▸ **Extracted data entries**
== Segment start ==
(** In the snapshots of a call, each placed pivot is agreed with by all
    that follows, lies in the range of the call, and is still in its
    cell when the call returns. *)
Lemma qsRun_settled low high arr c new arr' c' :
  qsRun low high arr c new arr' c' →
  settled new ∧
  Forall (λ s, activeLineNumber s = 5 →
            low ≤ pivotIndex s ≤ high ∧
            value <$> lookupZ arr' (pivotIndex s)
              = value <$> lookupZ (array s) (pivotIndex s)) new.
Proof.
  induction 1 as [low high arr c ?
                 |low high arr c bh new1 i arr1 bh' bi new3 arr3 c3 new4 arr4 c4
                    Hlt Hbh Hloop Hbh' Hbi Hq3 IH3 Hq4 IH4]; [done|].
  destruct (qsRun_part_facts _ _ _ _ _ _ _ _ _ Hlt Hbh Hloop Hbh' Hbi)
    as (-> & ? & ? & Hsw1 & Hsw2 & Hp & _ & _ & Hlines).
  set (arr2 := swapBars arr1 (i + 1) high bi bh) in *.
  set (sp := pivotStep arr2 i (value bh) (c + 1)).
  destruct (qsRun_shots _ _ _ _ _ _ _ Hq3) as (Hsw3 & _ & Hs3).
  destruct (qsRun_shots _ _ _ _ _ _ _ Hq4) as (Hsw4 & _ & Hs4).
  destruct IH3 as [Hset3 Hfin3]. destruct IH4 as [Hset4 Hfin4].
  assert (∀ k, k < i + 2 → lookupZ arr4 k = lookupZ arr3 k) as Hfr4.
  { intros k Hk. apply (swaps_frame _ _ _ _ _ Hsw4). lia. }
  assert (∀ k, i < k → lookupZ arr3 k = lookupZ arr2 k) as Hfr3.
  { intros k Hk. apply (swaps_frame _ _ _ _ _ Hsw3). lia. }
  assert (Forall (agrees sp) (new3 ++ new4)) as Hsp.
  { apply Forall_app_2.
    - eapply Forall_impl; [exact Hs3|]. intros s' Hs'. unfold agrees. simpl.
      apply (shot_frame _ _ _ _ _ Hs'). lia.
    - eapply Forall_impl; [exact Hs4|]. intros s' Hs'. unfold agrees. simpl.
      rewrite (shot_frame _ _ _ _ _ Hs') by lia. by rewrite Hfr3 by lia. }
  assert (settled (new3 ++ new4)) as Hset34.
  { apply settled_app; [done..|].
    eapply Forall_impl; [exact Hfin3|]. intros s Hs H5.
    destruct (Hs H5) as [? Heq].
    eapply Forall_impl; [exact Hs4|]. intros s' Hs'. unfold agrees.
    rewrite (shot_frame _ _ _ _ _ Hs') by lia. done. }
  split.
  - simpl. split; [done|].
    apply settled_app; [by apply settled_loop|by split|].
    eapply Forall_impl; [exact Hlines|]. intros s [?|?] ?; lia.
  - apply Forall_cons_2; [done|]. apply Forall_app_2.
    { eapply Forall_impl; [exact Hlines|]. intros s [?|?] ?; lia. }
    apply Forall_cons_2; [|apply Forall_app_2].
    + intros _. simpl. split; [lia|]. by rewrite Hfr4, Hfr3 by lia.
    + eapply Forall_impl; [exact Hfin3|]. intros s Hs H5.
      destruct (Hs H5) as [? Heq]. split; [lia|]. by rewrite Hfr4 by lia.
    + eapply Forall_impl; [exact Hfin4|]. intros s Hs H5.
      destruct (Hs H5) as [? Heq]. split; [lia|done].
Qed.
== Segment end ==
▸ **Task to complete**
Every entry above should be retyped exactly as shown.

▸ **Written answer**
(** In the snapshots of a call, each placed pivot is agreed with by all
    that follows, lies in the range of the call, and is still in its
    cell when the call returns. *)
Lemma qsRun_settled low high arr c new arr' c' :
  qsRun low high arr c new arr' c' →
  settled new ∧
  Forall (λ s, activeLineNumber s = 5 →
            low ≤ pivotIndex s ≤ high ∧
            value <$> lookupZ arr' (pivotIndex s)
              = value <$> lookupZ (array s) (pivotIndex s)) new.
Proof.
  induction 1 as [low high arr c ?
                 |low high arr c bh new1 i arr1 bh' bi new3 arr3 c3 new4 arr4 c4
                    Hlt Hbh Hloop Hbh' Hbi Hq3 IH3 Hq4 IH4]; [done|].
  destruct (qsRun_part_facts _ _ _ _ _ _ _ _ _ Hlt Hbh Hloop Hbh' Hbi)
    as (-> & ? & ? & Hsw1 & Hsw2 & Hp & _ & _ & Hlines).
  set (arr2 := swapBars arr1 (i + 1) high bi bh) in *.
  set (sp := pivotStep arr2 i (value bh) (c + 1)).
  destruct (qsRun_shots _ _ _ _ _ _ _ Hq3) as (Hsw3 & _ & Hs3).
  destruct (qsRun_shots _ _ _ _ _ _ _ Hq4) as (Hsw4 & _ & Hs4).
  destruct IH3 as [Hset3 Hfin3]. destruct IH4 as [Hset4 Hfin4].
  assert (∀ k, k < i + 2 → lookupZ arr4 k = lookupZ arr3 k) as Hfr4.
  { intros k Hk. apply (swaps_frame _ _ _ _ _ Hsw4). lia. }
  assert (∀ k, i < k → lookupZ arr3 k = lookupZ arr2 k) as Hfr3.
  { intros k Hk. apply (swaps_frame _ _ _ _ _ Hsw3). lia. }
  assert (Forall (agrees sp) (new3 ++ new4)) as Hsp.
  { apply Forall_app_2.
    - eapply Forall_impl; [exact Hs3|]. intros s' Hs'. unfold agrees. simpl.
      apply (shot_frame _ _ _ _ _ Hs'). lia.
    - eapply Forall_impl; [exact Hs4|]. intros s' Hs'. unfold agrees. simpl.
      rewrite (shot_frame _ _ _ _ _ Hs') by lia. by rewrite Hfr3 by lia. }
  assert (settled (new3 ++ new4)) as Hset34.
  { apply settled_app; [done..|].
    eapply Forall_impl; [exact Hfin3|]. intros s Hs H5.
    destruct (Hs H5) as [? Heq].
    eapply Forall_impl; [exact Hs4|]. intros s' Hs'. unfold agrees.
    rewrite (shot_frame _ _ _ _ _ Hs') by lia. done. }
  split.
  - simpl. split; [done|].
    apply settled_app; [by apply settled_loop|by split|].
    eapply Forall_impl; [exact Hlines|]. intros s [?|?] ?; lia.
  - apply Forall_cons_2; [done|]. apply Forall_app_2.
    { eapply Forall_impl; [exact Hlines|]. intros s [?|?] ?; lia. }
    apply Forall_cons_2; [|apply Forall_app_2].
    + intros _. simpl. split; [lia|]. by rewrite Hfr4, Hfr3 by lia.
    + eapply Forall_impl; [exact Hfin3|]. intros s Hs H5.
      destruct (Hs H5) as [? Heq]. split; [lia|]. by rewrite Hfr4 by lia.
    + eapply Forall_impl; [exact Hfin4|]. intros s Hs H5.
      destruct (Hs H5) as [? Heq]. split; [lia|done].
Qed.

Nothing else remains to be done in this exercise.